Mr Hawke had previously threatened that he would strip Darebin and other "Greens-dominated councils" of their power to hold citizenship ceremonies if the events were used to make a political statement.
Under the Australian Citizenship Ceremonies Code, citizenship ceremonies must be "non-commercial, apolitical, bipartisan and secular".
The move by both councils has sparked debate about the role of local councils beyond roads, rates and rubbish.
Councils are given guidelines on how to conduct citizenship ceremonies on behalf of the federal government.
A public policy expert said on Tuesday the councils had simply exercised their freedom to determine the dates of those ceremonies.
Professor Roberta Ryan, director of the Institute for Public Policy and Governance at Sydney's University of Technology, said councils could do what they wanted in relation to awards or naming things.
"Reflecting the views of local communities and advocating their views to other levels of government is actually the role of local government as well as ... providing services," she said.
"I really do think the outrage is about people not liking what councils are saying ... and what these councils are saying is 'Australia Day is 'Invasion Day' for Aboriginal people and we don't want to be a part of it'."
But Professor Ryan said councils needed to consult with both affected parties and non-affected parties before purporting to speak on ratepayers' behalf.
"This is the step you have to take if you don't want to be subject to the criticisms."
Victorian Premier Daniel Andrews called Darebin's decision a "great shame", and Liberal Senator Eric Abetz accused the council of being out of touch.
But Darebin Council said it consulted with 27 advisory committees and the Indigenous community to make its decision.
Only 81 ratepayers responded to a council survey before the vote, and the non-Indigenous respondents "overwhelmingly" said it was not for them to decide, Cr Le Cerf said.

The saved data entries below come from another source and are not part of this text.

(* ===== verification/ModesCtr.v ===== *)
(** Counter mode: the keystream it applies, and the equivalence of the version
    that works through a function for 32-bit counters
    (crypto/fipsmodule/modes/ctr.c; the definitions are in Modes.v). *)

From S2P Require Import Prelude Cbs Words Modes.

(** * Counters as integers *)

Lemma be_enc_mod n v : be_enc n (v mod 256 ^ Z.of_nat n) = be_enc n v.
Proof.
  pose proof (be_enc_be_val (be_enc n v) (bytes_be_enc n v)) as E.
  now rewrite length_be_enc, be_val_be_enc in E.
Qed.

(** The counter block [k] places after [iv], modulo 2^128. *)
Definition ctr_add (iv : list Z) (k : Z) : list Z := be_enc 16 (be_val iv + k).

Lemma ctr_add_0 iv : bytes iv -> zlen iv = 16 -> ctr_add iv 0 = iv.
Proof.
  intros Hb Hl; unfold ctr_add; rewrite Z.add_0_r.
  rewrite <- (be_enc_be_val iv Hb) at 2; f_equal; unfold zlen in Hl; lia.
Qed.

Lemma ctr_add_shape iv k : bytes (ctr_add iv k) /\ zlen (ctr_add iv k) = 16.
Proof. split; [apply bytes_be_enc|apply zlen_be_enc]. Qed.

Lemma ctr_add_add iv j k : ctr_add (ctr_add iv j) k = ctr_add iv (j + k).
Proof.
  unfold ctr_add; rewrite be_val_be_enc, <- (be_enc_mod 16), Z.add_mod_idemp_l by lia.
  rewrite be_enc_mod; f_equal; lia.
Qed.

Lemma ctr128_inc_add iv k : ctr128_inc (ctr_add iv k) = ctr_add iv (k + 1).
Proof. destruct (ctr_add_shape iv k); rewrite ctr128_inc_spec by auto; apply (ctr_add_add iv k 1). Qed.

(** * The keystream *)

(** Byte [p] of the keystream: byte [p mod 16] of the image of the counter block
    number [p / 16]. *)
Definition keystream (block : list Z -> list Z) (iv : list Z) (p : Z) : Z := znth (block (ctr_add iv (p / 16))) (p mod 16).

Fixpoint xor_from (stream : Z -> Z) (p : Z) (inp : list Z) : list Z :=
  match inp with
  | [] => []
  | x :: inp => Z.lxor x (stream p) :: xor_from stream (p + 1) inp
  end.

(** The states of the machine after [p] bytes. *)
Definition ctr_at (block : list Z -> list Z) (iv : list Z) (p : Z) (st : ctr_state) : Prop :=
  ivec st = ctr_add iv ((p + 15) / 16) /\ ctr_num st = p mod 16 /\
  (p mod 16 <> 0 -> ecount_buf st = block (ctr_add iv (p / 16))).

Lemma ctr_at_step block iv p st x : 0 <= p -> ctr_at block iv p st ->
  let '(y, st') := ctr_byte block st x in y = Z.lxor x (keystream block iv p) /\ ctr_at block iv (p + 1) st'.
Proof.
  intros Hp (Ei & En & Ee); unfold ctr_byte, keystream; rewrite En.
  pose proof (Z.div_mod p 16 ltac:(lia)) as Hd; pose proof (Z.mod_pos_bound p 16 ltac:(lia)) as Hm.
  assert ((p + 1 + 15) / 16 = p / 16 + 1) as E1 by (symmetry; apply Z.div_unique with (p mod 16); lia).
  assert ((p + 1) mod 16 <> 0 -> (p + 1) / 16 = p / 16) as E2.
  { intros Hne; symmetry; apply Z.div_unique with (p mod 16 + 1); [|lia]; left; split; [lia|].
    assert (p mod 16 + 1 <> 16); [|lia]; intros E; apply Hne; replace (p + 1) with ((p / 16 + 1) * 16) by lia.
    apply Z.mod_mul; lia. }
  destruct (Z.eqb_spec (p mod 16) 0) as [E0|E0]; cbn [ctr_num ivec ecount_buf].
  - assert ((p + 15) / 16 = p / 16) as E3 by (symmetry; apply Z.div_unique with 15; lia).
    rewrite Ei, E3, E0 in *; split; [reflexivity|]; unfold ctr_at; cbn [ctr_num ivec ecount_buf].
    rewrite E1, ctr128_inc_add; repeat split; auto; [now rewrite <- (Zplus_mod_idemp_l p), E0|].
    intros Hne; now rewrite E2.
  - assert ((p + 15) / 16 = p / 16 + 1) as E3 by (symmetry; apply Z.div_unique with (p mod 16 - 1); lia).
    rewrite Ee, En by auto; split; [reflexivity|]; unfold ctr_at; cbn [ctr_num ivec ecount_buf].
    rewrite E1, <- E3; repeat split; auto; [now rewrite Zplus_mod_idemp_l|]; intros Hne; now rewrite E2.
Qed.

Lemma ctr_at_run block iv inp : forall p st, 0 <= p -> ctr_at block iv p st ->
  let '(out, st') := run (ctr_byte block) st inp in
  out = xor_from (keystream block iv) p inp /\ ctr_at block iv (p + zlen inp) st'.
Proof.
  induction inp as [|x inp IH]; intros p st Hp Hst; cbn [run xor_from]; [now rewrite Z.add_0_r|].
  pose proof (ctr_at_step block iv p st x Hp Hst) as Hs; destruct (ctr_byte block st x) as [y st1].
  destruct Hs as [-> Hst1]; specialize (IH (p + 1) st1 ltac:(lia) Hst1); destruct (run (ctr_byte block) st1 inp) as [out st2].
  destruct IH as [-> H2]; split; [reflexivity|]; replace (p + zlen (x :: inp)) with (p + 1 + zlen inp) by (rewrite zlen_cons; lia); exact H2.
Qed.

(** However the data is cut into calls, counter mode applies the exclusive
    or with the stream of the images of the counter blocks: the initial block
    read as a 128-bit big-endian integer, plus 0, 1, 2, ..., modulo 2^128. *)
Theorem ctr_keystream (block : list Z -> list Z) {BC : BlockCipher block} (iv ecount : list Z) (chunks : list (list Z)) :
  bytes iv -> zlen iv = 16 -> zlen ecount = 16 -> Forall bytes chunks ->
  let '(out, st) := calls (CRYPTO_ctr128_encrypt block) {| ivec := iv; ecount_buf := ecount; ctr_num := 0 |} chunks in
  out = xor_from (keystream block iv) 0 (concat chunks) /\
  ivec st = ctr_add iv ((zlen (concat chunks) + 15) / 16) /\ ctr_num st = zlen (concat chunks) mod 16.
Proof.
  intros Hb Hl He Hc; rewrite (calls_run _ (ctr_byte block) ctr_ok (ctr_bytewise block)) by
    (auto; repeat split; cbn [ivec ecount_buf ctr_num]; auto; lia).
  pose proof (ctr_at_run block iv (concat chunks) 0 {| ivec := iv; ecount_buf := ecount; ctr_num := 0 |} ltac:(lia)) as Hr.
  destruct (run (ctr_byte block) _ (concat chunks)) as [out st]; destruct Hr as (E & E1 & E2 & _); [|auto].
  repeat split; cbn [ivec ctr_num]; [now rewrite ctr_add_0|]; intros Hne; exfalso; now apply Hne.
Qed.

Speaking where an agreement was struck between a group of Wurundjeri elders and one of Melbourne's founders, John Batman - next to Merri Creek in Northcote - Cr Le Cerf rebuffed criticisms that ratepayers were not sufficiently consulted on the change.
She said it was "too important" to be subject to an opinion poll.
"Local government has a longstanding commitment to advocating on behalf of our community to other levels of government," she said.
"In 1902 they were very active in the pushing for women to get the right to vote and when there are issues of great social importance, we think we have a role to play.
"We are the closest level of government to the community, we know what the sentiment is in the community, and we will voice that."
Other councils are also reconsidering their Australia Day practices.
Mayor of Hepburn, Sebastian Klein, said its ratepayers would have 28 days to respond to a report on how the council should approach reconciliation, including how to celebrate Australia Day.
Cr Klein said the issue of citizenship ceremonies was yet to be discussed by the council, which covers the towns of Daylesford and Creswick.
"The bigger issue is really about the date we celebrate our national identity," Cr Klein said.
The City of Moreland, which takes in suburbs including Brunswick and Coburg, rejected a motion to move citizenship ceremonies from Australia Day in June.